Des travaux récents de cette équipe ont suggéré que les G4 ont des taux de mutation élevés et que les G4 sont maintenus en purifiant la sélection même lorsqu'ils se trouvent en dehors des régions importantes de codage des protéines. Les chercheurs ont suggéré que cela indique qu'ils sont des éléments fonctionnels nécessaires.

« Nous pouvons examiner les modèles de changement dans une séquence d'ADN chez les individus humains et entre les humains et nos proches parents primates comme un test de sélection naturelle, puis utiliser la sélection comme indicateur de fonction. Nos tests montrent que les G4 situés dans les régions fonctionnelles du génome semble faire l'objet de sélections purificatrices, ce qui est une preuve supplémentaire que les G4 devraient être considérés comme des éléments fonctionnels », a expliqué le co-directeur de l'étude Yi-Fei Huang, professeur adjoint de biologie à Penn State. « La seule exception à ce schéma était les régions codant pour les protéines des gènes, où les G4 sont relativement rares, plutôt instables et n'évoluent pas sous sélection purificatrice. Les G4 dans les régions codant pour les protéines des gènes pourraient être non fonctionnels et coûteux à entretenir. »

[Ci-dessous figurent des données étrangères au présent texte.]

(* ===== verification/Base64.v ===== *)
(** * Base64: [encoding/base64]'s [StdEncoding]

    The decoder skips line ends, wants padding, and gives what it decoded before
    an error together with the error: the code uses both. *)

From S2P Require Import Prelude GoStrings.

Definition sextetByte (s : Z) : byte :=
  z2b (if s <? 26 then 65 + s else if s <? 52 then 97 + (s - 26) else if s <? 62 then 48 + (s - 52) else if s =? 62 then 43 else 47).

Definition sextetOf (c : byte) : option Z :=
  let v := b2z c in
  if (65 <=? v) && (v <=? 90) then Some (v - 65)
  else if (97 <=? v) && (v <=? 122) then Some (v - 97 + 26)
  else if (48 <=? v) && (v <=? 57) then Some (v - 48 + 52)
  else if v =? 43 then Some 62 else if v =? 47 then Some 63 else None.

Definition padByte : byte := x3d.

Definition isLineEnd (c : byte) : bool := bool_decide (c = x0a ∨ c = x0d).

Fixpoint base64Encode (src : bytes) : bytes :=
  match src with
  | a :: b :: c :: src =>
      let v := b2z a * 65536 + b2z b * 256 + b2z c in
      sextetByte (v / 262144) :: sextetByte (v / 4096 mod 64) :: sextetByte (v / 64 mod 64) :: sextetByte (v mod 64) :: base64Encode src
  | [a; b] =>
      let v := b2z a * 65536 + b2z b * 256 in
      [sextetByte (v / 262144); sextetByte (v / 4096 mod 64); sextetByte (v / 64 mod 64); padByte]
  | [a] =>
      let v := b2z a * 65536 in
      [sextetByte (v / 262144); sextetByte (v / 4096 mod 64); padByte; padByte]
  | [] => []
  end.

(** The octets of a quantum of which some sextets were read. *)
Definition quantumBytes (quantum : list Z) : bytes :=
  match quantum with
  | [s0; s1] => [z2b ((s0 * 64 + s1) / 16)]
  | [s0; s1; s2] => [z2b ((s0 * 64 + s1) / 16); z2b ((s0 * 4096 + s1 * 64 + s2) / 4)]
  | [s0; s1; s2; s3] =>
      let v := s0 * 262144 + s1 * 4096 + s2 * 64 + s3 in [z2b (v / 65536); z2b (v / 256); z2b v]
  | _ => []
  end.

Fixpoint skipLineEnds (src : bytes) : bytes :=
  match src with
  | c :: rest => if isLineEnd c then skipLineEnds rest else src
  | [] => []
  end.

(** The decoded octets and whether all of the input was good; [quantum] holds
    the sextets of the group being read. *)
Fixpoint base64Loop (src : bytes) (quantum : list Z) (output : bytes) : bytes * bool :=
  match src with
  | [] => (output, match quantum with [] => true | _ => false end)
  | c :: rest =>
      match sextetOf c with
      | Some s =>
          let quantum := quantum ++ [s] in
          if (length quantum =? 4)%nat then base64Loop rest [] (output ++ quantumBytes quantum) else base64Loop rest quantum output
      | None =>
          if isLineEnd c then base64Loop rest quantum output else
          if negb (bool_decide (c = padByte)) then (output, false) else
          match length quantum with
          | 2%nat =>
              match skipLineEnds rest with
              | d :: rest =>
                  if bool_decide (d = padByte) then (output ++ quantumBytes quantum, match skipLineEnds rest with [] => true | _ => false end)
                  else (output, false)
              | [] => (output, false)
              end
          | 3%nat => (output ++ quantumBytes quantum, match skipLineEnds rest with [] => true | _ => false end)
          | _ => (output, false)
          end
      end
  end.

Definition base64Decode (src : bytes) : bytes * bool := base64Loop src [] [].

Definition EncodeToString (src : bytes) : string := stringOf (base64Encode src).
Definition DecodeString (s : string) : bytes * bool := base64Decode (bytesOf s).

(** ** What is encoded is decoded *)

Lemma sextetOf_sextetByte s : 0 ≤ s < 64 → sextetOf (sextetByte s) = Some s.
Proof.
  intros Hs. pose proof (by_cases (λ s, match sextetOf (sextetByte s) with Some t => t =? s | None => false end) 0 64 s eq_refl Hs) as H.
  cbn beta in H. destruct (sextetOf _); [| done]. f_equal. lia.
Qed.

Lemma base64Loop_sextet s rest quantum output :
  0 ≤ s < 64 →
  base64Loop (sextetByte s :: rest) quantum output =
    if (length (quantum ++ [s]) =? 4)%nat then base64Loop rest [] (output ++ quantumBytes (quantum ++ [s])) else base64Loop rest (quantum ++ [s]) output.
Proof. intros Hs. cbn [base64Loop]. by rewrite sextetOf_sextetByte. Qed.

Lemma sextets_of_three a b c :
  let v := b2z a * 65536 + b2z b * 256 + b2z c in
  0 ≤ v / 262144 < 64 ∧ 0 ≤ v / 4096 mod 64 < 64 ∧ 0 ≤ v / 64 mod 64 < 64 ∧ 0 ≤ v mod 64 < 64 ∧
  quantumBytes [v / 262144; v / 4096 mod 64; v / 64 mod 64; v mod 64] = [a; b; c].
Proof.
  intros v. pose proof (b2z_range a). pose proof (b2z_range b). pose proof (b2z_range c).
  assert (Hv : v / 262144 * 262144 + v / 4096 mod 64 * 4096 + v / 64 mod 64 * 64 + v mod 64 = v)
    by (subst v; Z.to_euclidean_division_equations; lia).
  split_and!; try (subst v; Z.to_euclidean_division_equations; lia).
  cbn [quantumBytes]. rewrite Hv. subst v.
  repeat f_equal; apply b2z_inj; rewrite b2z_z2b; Z.to_euclidean_division_equations; lia.
Qed.

Lemma sextets_of_two a b :
  let v := b2z a * 65536 + b2z b * 256 in
  0 ≤ v / 262144 < 64 ∧ 0 ≤ v / 4096 mod 64 < 64 ∧ 0 ≤ v / 64 mod 64 < 64 ∧
  quantumBytes [v / 262144; v / 4096 mod 64; v / 64 mod 64] = [a; b].
Proof.
  intros v. pose proof (b2z_range a). pose proof (b2z_range b).
  split_and!; try (subst v; Z.to_euclidean_division_equations; lia).
  cbn [quantumBytes]. subst v. repeat f_equal; apply b2z_inj; rewrite b2z_z2b; Z.to_euclidean_division_equations; lia.
Qed.

Lemma sextets_of_one a :
  let v := b2z a * 65536 in
  0 ≤ v / 262144 < 64 ∧ 0 ≤ v / 4096 mod 64 < 64 ∧ quantumBytes [v / 262144; v / 4096 mod 64] = [a].
Proof.
  intros v. pose proof (b2z_range a). split_and!; try (subst v; Z.to_euclidean_division_equations; lia).
  cbn [quantumBytes]. subst v. repeat f_equal; apply b2z_inj; rewrite b2z_z2b; Z.to_euclidean_division_equations; lia.
Qed.

Lemma base64Loop_encoded n src output : (length src < n)%nat → base64Loop (base64Encode src) [] output = (output ++ src, true).
Proof.
  revert src output. induction n as [| n IH]; intros src output Hn; [lia |].
  destruct src as [| a [| b [| c src]]]; cbn [base64Encode].
  - by rewrite app_nil_r.
  - destruct (sextets_of_one a) as (H1 & H2 & H3). rewrite !base64Loop_sextet by done. cbn [app length Nat.eqb].
    cbn [base64Loop]. change (sextetOf padByte) with (@None Z). cbv iota. change (isLineEnd padByte) with false. cbn [skipLineEnds].
    rewrite bool_decide_true by done. cbn [negb length]. change (isLineEnd padByte) with false. cbv iota. by rewrite H3.
  - destruct (sextets_of_two a b) as (H1 & H2 & H3 & H4). rewrite !base64Loop_sextet by done. cbn [app length Nat.eqb].
    cbn [base64Loop]. change (sextetOf padByte) with (@None Z). cbv iota. change (isLineEnd padByte) with false. cbn [skipLineEnds].
    rewrite bool_decide_true by done. cbn [negb length]. by rewrite H4.
  - destruct (sextets_of_three a b c) as (H1 & H2 & H3 & H4 & H5). rewrite !base64Loop_sextet by done. cbn [app length Nat.eqb].
    rewrite H5, IH by (cbn in Hn; lia). by rewrite <- app_assoc.
Qed.

Lemma base64_roundtrip src : base64Decode (base64Encode src) = (src, true).
Proof. unfold base64Decode. by rewrite (base64Loop_encoded (S (length src))) by lia. Qed.

Lemma DecodeString_EncodeToString src : DecodeString (EncodeToString src) = (src, true).
Proof. unfold DecodeString, EncodeToString. rewrite bytesOf_stringOf. apply base64_roundtrip. Qed.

« Nous pensons que nous voyons des preuves d'un changement de paradigme dans la façon dont les scientifiques définissent une fonction dans le génome », a déclaré Kateryna Makova, co-responsable de l'étude, titulaire de la chaire Verne M. Willaman des sciences de la vie à Penn State. « Tout d'abord, les généticiens se sont concentrés presque exclusivement sur les gènes codant pour les protéines, puis nous avons pris conscience de nombreux éléments fonctionnels non codants, et maintenant nous avons des éléments G4 et peut-être d'autres éléments d'ADN non-B. La structure tridimensionnelle peut être tout aussi importante pour définir une fonction comme la séquence d'ADN sous-jacente. »

Notes :

1) Les régions G4 contiennent beaucoup de guanine, la base nucléotidique « G ». La lysidine pourrait avoir un rôle analogue de sélection purificatrice, qui agit pour éliminer les mutations qui surviennent dans les séquences génétiques, par exemple dans les régions codant pour les protéines des gènes, où les G4 sont relativement rares.

2) Diverses études ont trouvé des associations entre l'ADN G4 et des maladies comme le cancer. Tout comme il faut veiller à avoir un bon niveau de lysidine (et donc à assurer un bon apport de lysine), il faut sans doute veiller à avoir un niveau adéquat de guanine (qui dépendrait de l’acide urique[2]) en prévention de certains cancers.

 

Le régime diététique est encouragé avec une nourriture pauvre en purines :

  • éviter [sans les éliminer complètement] les abats, les anchois, les consommés, les fruits de mer, les asperges, les épinards, les légumineuses (lentilles...), la viande rouge, l’oseille, les fraises, les myrtilles (bleuets pour les québécois), les choux, le poisson fumé, le saumon, les alcools (surtout la bière).
  • consommer de préférence : les viandes blanches, le pain (sans farine blanche), les pommes de terre, le riz, le thon, les cerises, le céleri.

D'une façon globale il faut réduire les apports caloriques.

La consommation de vitamine C diminue l'uricémie (taux d’acide urique dans le sang[3]) et pourrait diminuer le risque de survenue de goutte.[4]

En revanche, les autres légumes et végétaux riches en purines ne sont pas en cause, comme l'ont révélé plusieurs études.[5]